回到上面的代码,make_thread将会创建一个线程,然后将线程的入口设置为NMethodSweeper::sweeper_loop方法:
void NMethodSweeper::sweeper_loop() {
bool timeout;
while (true) {
{
ThreadBlockInVM tbivm(JavaThread::current());
MutexLockerEx waiter(CodeCache_lock, Mutex::_no_safepoint_check_flag);
const long wait_time = 60*60*24 * 1000;
timeout = CodeCache_lock->wait(Mutex::_no_safepoint_check_flag, wait_time);
}
if (!timeout) {
possibly_sweep();
}
}
}
获取CodeCache_lock之后wait在这里,而一般wait阻塞之后的线程会因为各种原因唤醒,比如os导致的假醒,其他线程调用CodeCache_lock->notify(),又或者超时。

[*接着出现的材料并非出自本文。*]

Lemma took_put_back k k1 k2 t slot c r :
  took k k1 t slot c → caps_op mc (fun t => CapTable_set t slot c) k1 = Some (r, k2) →
  cap_tables k2 = cap_tables k ∧ k_router k2 = k_router k1.
Proof.
  intros Hk. pose proof (took_here _ _ _ _ _ Hk) as Hh. pose proof (took_sender _ _ _ _ _ Hk) as Ht1.
  destruct Hk as (Ht & Hslot & Htab).
  rewrite (caps_op_run _ _ _ Ht1). intros [= <- <-]. split; [|done].
  pose proof (lookup_lt_Some _ _ _ Hslot) as Hlt.
  assert (Hback : (CapTable_set (without t slot) slot c).2 = tk_caps t).
  { unfold CapTable_set. simpl. rewrite length_insert, bool_decide_eq_false_2 by lia.
    rewrite list_lookup_insert_eq by done. simpl. rewrite list_insert_insert_eq, list_insert_id by done.
    by destruct (tk_caps t). }
  change (tk_caps <$> alter (Task_set_caps (CapTable_set (without t slot) slot c).2) (pid_index (here k1)) (tt_tasks (k_table k1)) =
          cap_tables k).
  rewrite Hback, Hh, caps_set, Htab. simpl. rewrite caps_set, list_insert_insert_eq. apply list_insert_id.
  by apply sender_caps.
Qed.

Lemma take_moved_spec slot k r k1 :
  take_moved_cap mc slot k = Some (r, k1) →
  match r with
  | Err _ => frame (cap_tables k) (queues k) k1
  | Ok c => movable c ∧ k_router k1 = k_router k ∧ ∃ t, took k k1 t slot c
  end.
Proof.
  unfold take_moved_cap, caps_try. unfold mbind at 1. unfold Sys_bind at 1. unfold mbind at 1. unfold Sys_bind at 1.
  destruct (sender k) as [t|] eqn:Ht.
  2:{ unfold caps_op, current_caps, current_task, mbind, Sys_bind. fold (here k). fold (sender k). by rewrite Ht. }
  rewrite (caps_op_run _ _ _ Ht). unfold CapTable_take.
  destruct (cap_slots (tk_caps t) !! slot) as [[c|]|] eqn:Es; simpl.
  - intros E. set (k2 := k_set_table _ k) in E. assert (Hk : took k k2 t slot c) by done.
    assert (Href : ∀ e, (_ ← caps_op mc (fun t => CapTable_set t slot c); fail e) k2 = Some (r, k1) →
                        match r with Err _ => frame (cap_tables k) (queues k) k1 | Ok _ => False end).
    { intros e. unfold mbind, Sys_bind. destruct (caps_op mc _ k2) as [[[x|x] k3]|] eqn:Ec; [| |done].
      all: destruct (took_put_back _ _ _ _ _ _ _ Hk Ec) as [H1 H2]; intros [= <- <-].
      all: split; [done|]; unfold queues; by rewrite H2. }
    destruct (_ || _)%bool eqn:Eb; [apply Href in E; by destruct r|].
    assert (Hmv : movable c) by (by apply orb_false_iff in Eb as [? ?%bool_decide_eq_false]).
    assert (Hok : (mret c : Sys Capability) k2 = Some (r, k1) → match r with Err _ => False | Ok c => movable c ∧ k_router k1 = k_router k ∧ ∃ t, took k k1 t slot c end).
    { intros [= <- <-]. eauto. }
    destruct (cap_kind c); try (apply Hok in E; by destruct r).
    unfold mbind, Sys_bind, gets in E. destruct (Router_endpoint_alive _ _); [apply Hok in E|apply Href in E]; by destruct r.
  - intros [= <- <-]. split; [|done]. eapply eq_trans; [apply caps_set|]. apply list_insert_id.
    rewrite list_insert_id by done. destruct (tk_caps t) eqn:Ec. simpl. rewrite <- Ec. by apply sender_caps.
  - intros [= <- <-]. split; [|done]. eapply eq_trans; [apply caps_set|]. apply list_insert_id. by apply sender_caps.
Qed.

这里的逻辑是,如果线程因为超时醒来,就不做sweep操作,否则清理codecache,而这个possibly_sweep就是sweeper线程的核心逻辑了。
换句话说,只有其他线程notify这个codecache sweeper线程醒来,codecache sweeper线程才可能清理codecache。
1.2 清理codecache的时机
那么,有哪些地方可能notify清理线程醒来呢?有两个地方,每次在codecache分配空间的时候会notify,还有一处是JVM的白盒测试可以强制notify清理线程。
// 白盒测试强制notify
WB_ENTRY(void, WB_ForceNMethodSweep(JNIEnv* env, jobject o))
NMethodSweeper::force_sweep();
WB_END
// codecache分配内存日常notify
CodeBlob* CodeCache::allocate(int size, int code_blob_type, int orig_code_blob_type) {
// Possibly wakes up the sweeper thread.
NMethodSweeper::notify(code_blob_type);
assert_locked_or_safepoint(CodeCache_lock);
...
}
所以正常情况下可能发生codecache清理的时刻就是每次向codecache申请空间的时候。
2. sweeper的核心逻辑
2.1 判断是否清理
说完了分配清理时机,接下来是清理逻辑,因为前面多次提到是可能清理,不是一定清理,从名字possibly_sweep也能看出来。注释已经总结了,有三种情况可能清理codecache:
- codecache要满了
- 从上传清理到现在有足够多的状态改变
- 很久没清理了
/**
* This function invokes the sweeper if at least one of the three conditions is met:
* (1) The code cache is getting full
* (2) There are sufficient state changes in/since the last sweep.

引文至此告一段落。